Trade secret law has all sorts of nuances.
An issue that arises occasionally is whether the defendant’s misappropriation needs to be significant.
Trade secret misappropriation is not, however, a matter of degree. Either the defendant acquired, used, or disclosed information or he did not.
It doesn’t matter that the misappropriator took 14,000 documents (see Ex-Google engineer Levandowski asks judge not to send him to prison) or got only one (see Peggy Lawton Kitchens, Inc. v. Hogan, 18 Mass. App. Ct. 937, 937-38 (1984) (defendant took the secret recipe to the much beloved Peggy Lawten Kitchens’ chocolate chip cookies)). It’s still misappropriation.
Nor does it matter if a defendant was not able to make valuable use of the information. See Ooyala, Inc. v. Dominguez, No. 17-10943-GAO, 2018 WL 3360759, at *7 (D. Mass. July 10, 2018) (O’Toole, J.) (“the Court is not aware of any case where liability or equitable relief in a trade secrets case was contingent on the misappropriator’s ability to maximize the potential benefit from knowledge of another’s trade secret information” (citing Iconics, Inc. v.

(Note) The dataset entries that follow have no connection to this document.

(** * Wheaty: verification of the PWA icon generator [generate_icons.py]

    The script renders a square RGBA icon with Pillow.  The development
    below embeds [create_icon] as a program in a state-and-exception
    monad over a store of image objects, so that the aliasing between the
    name [img] and the drawing context [draw] is part of the model.

    Conventions.
    - Python [int] is [Z]; [//] is [Z.div] (both floor).
    - Python [float] is IEEE binary64.  Where the rounding of a product
      changes what [int(...)] returns at some size (the products by
      0.7071 and by 0.7: 90 * 0.7 is just below 63 and 10000 * 0.7071
      just below 7071), the model rounds: module [Double] is binary64
      multiplication over [Z], correctly rounded to 53 bits, ties to
      even.  The other float expressions (the gradient, size * 0.23,
      size * 0.15, size * 0.08) are modelled by exact rationals [Q] with
      [int] the truncation towards zero.  Module [Binary64] writes every
      float expression of the script with the kernel's binary64 numbers;
      [binary64_colours], [binary64_geometry] and [binary64_products]
      check that their truncated results are those of the model.
    - An image object is a record of its dimensions and its pixels in
      row-major order; the store is a list of objects and a reference is
      a position in it.
    - Pillow is not part of the script.  Module [PIL] states what the
      calls of the script do in Pillow: the size check of [Image.new],
      the clipping of colour tuples in [getink], the integer blend of
      [ImagingAlphaComposite], and the binding of an [ImageDraw.Draw]
      context to the image object it was created for.  How ellipses and
      lines are rasterised is left open (class [PIL.Rasterizer]).
    - [main] runs in a world of image objects, files by path and
      printed lines.  [os.makedirs] and the opening of a file by
      [Image.save] are stated for the paths [main] uses; a PNG file is
      modelled by the image it encodes. *)

From Stdlib Require Import ZArith QArith Qround Lia Ascii PrimFloat FloatOps SpecFloat Uint63.
From stdpp Require Import base tactics option list list_numbers strings pretty gmap.

Local Open Scope Z_scope.

(** ** Numbers *)

(** Python's [int(f)] for a float [f]: truncation towards zero. *)
Definition int (q : Q) : Z := Z.quot (Qnum q) (Z.pos (Qden q)).

(** Binary64 numbers as mantissa and exponent: the value is
    mant * 2^expo.  Exponent range and special values are left out: the
    script multiplies integers by constants below 1. *)
Module Double.

Record double := Double { mant : Z; expo : Z }.

(** The integer nearest to n / d, the even one of two equally near, for
    n >= 0 and d > 0. *)
Definition nearest_even (n d : Z) : Z :=
  let q := n / d in
  let r := n mod d in
  if 2 * r <? d then q
  else if d <? 2 * r then q + 1
  else if Z.even q then q else q + 1.

(** n * 2^e rounded to 53 significant bits. *)
Definition round (n e : Z) : double :=
  let s := Z.log2 (Z.abs n) + 1 - 53 in
  if s <=? 0 then Double n e
  else Double (Z.sgn n * nearest_even (Z.abs n) (2 ^ s)) (e + s).

(** [float(k)]. *)
Definition of_int (k : Z) : double := round k 0.

(** [a * b]. *)
Definition mul (a b : double) : double := round (mant a * mant b) (expo a + expo b).

(** The decimal literal n / d (positive, below 2^52), as the parser
    rounds it. *)
Definition literal (n d : Z) : double :=
  let t0 := 52 + Z.log2 d - Z.log2 n in
  let t := if n * 2 ^ t0 <? d * 2 ^ 52 then t0 + 1 else t0 in
  Double (nearest_even (n * 2 ^ t) d) (- t).

(** [int(a)]: truncation towards zero. *)
Definition to_int (a : double) : Z :=
  if 0 <=? expo a then mant a * 2 ^ expo a else Z.quot (mant a) (2 ^ (- expo a)).

End Double.

(** [int(k * c)] for an integer [k] and a float [c]. *)
Definition times (k : Z) (c : Double.double) : Z :=
  Double.to_int (Double.mul (Double.of_int k) c).

(** [range(n)]. *)
Definition range (n : Z) : list Z := seqZ 0 n.

(** ** Pixels and image objects *)

Record rgba := RGBA { red : Z; green : Z; blue : Z; alpha : Z }.

Global Instance rgba_eq_dec : EqDecision rgba.
Proof. solve_decision. Defined.

Global Instance rgba_inhabited : Inhabited rgba := populate (RGBA 0 0 0 0).

Record image := Image { im_width : Z; im_height : Z; im_data : list rgba }.

Global Instance image_eq_dec : EqDecision image.
Proof. solve_decision. Defined.

(** Position of pixel (x, y) in the row-major pixel data. *)
Definition offset (im : image) (x y : Z) : nat := Z.to_nat (y * im_width im + x).

Definition in_image (im : image) (x y : Z) : bool :=
  (0 <=? x) && (x <? im_width im) && (0 <=? y) && (y <? im_height im).

(** [im.getpixel((x, y))] for coordinates inside the image. *)
Definition pixel (im : image) (x y : Z) : option rgba :=
  if in_image im x y then im_data im !! offset im x y else None.

(** ** The store and the monad of the script *)

Inductive exn :=
  | ValueError      (* raised by Pillow on a bad argument *)
  | IndexError      (* raised by putpixel outside the image *)
  | DanglingRef.    (* a reference to no object: cannot happen in Python *)

Global Instance exn_eq_dec : EqDecision exn.
Proof. solve_decision. Defined.

(** A reference is a position in the store. *)
Abbreviation ref := nat (only parsing).
Abbreviation heap := (list image) (only parsing).

Definition M (A : Type) : Type := heap -> exn + A * heap.

Definition ret {A} (a : A) : M A := fun h => inr (a, h).

Definition bind {A B} (m : M A) (k : A -> M B) : M B :=
  fun h => match m h with
           | inl e => inl e
           | inr (a, h') => k a h'
           end.

Definition raise {A} (e : exn) : M A := fun _ => inl e.

Declare Scope py_scope.
Delimit Scope py_scope with py.
Notation "x <- m ;; k" := (bind m (fun x => k))
  (at level 100, m at next level, right associativity) : py_scope.
Notation "m ;; k" := (bind m (fun _ => k))
  (at level 100, right associativity) : py_scope.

Massaro, 266 F. Supp. 3d 449, 460 (D. Mass. 2017) (“If a misappropriator uses a trade secret even to some small benefit, but fails to implement it in a way that maximizes its value, it has still misappropriated the secret.”) (internal citations omitted)); see also Hertz v. Luzenac Grp., 576 F.3d 1103, 1118 (10th Cir. 2009) (“We also note that ‘[t]here is no requirement in Colorado’s Uniform Trade Secrets Act that there be actual use or commercial implementation of the misappropriated trade secret for damages to accrue. Misappropriation consists only of the improper disclosure or acquisition of the trade secret.’” (citations omitted)).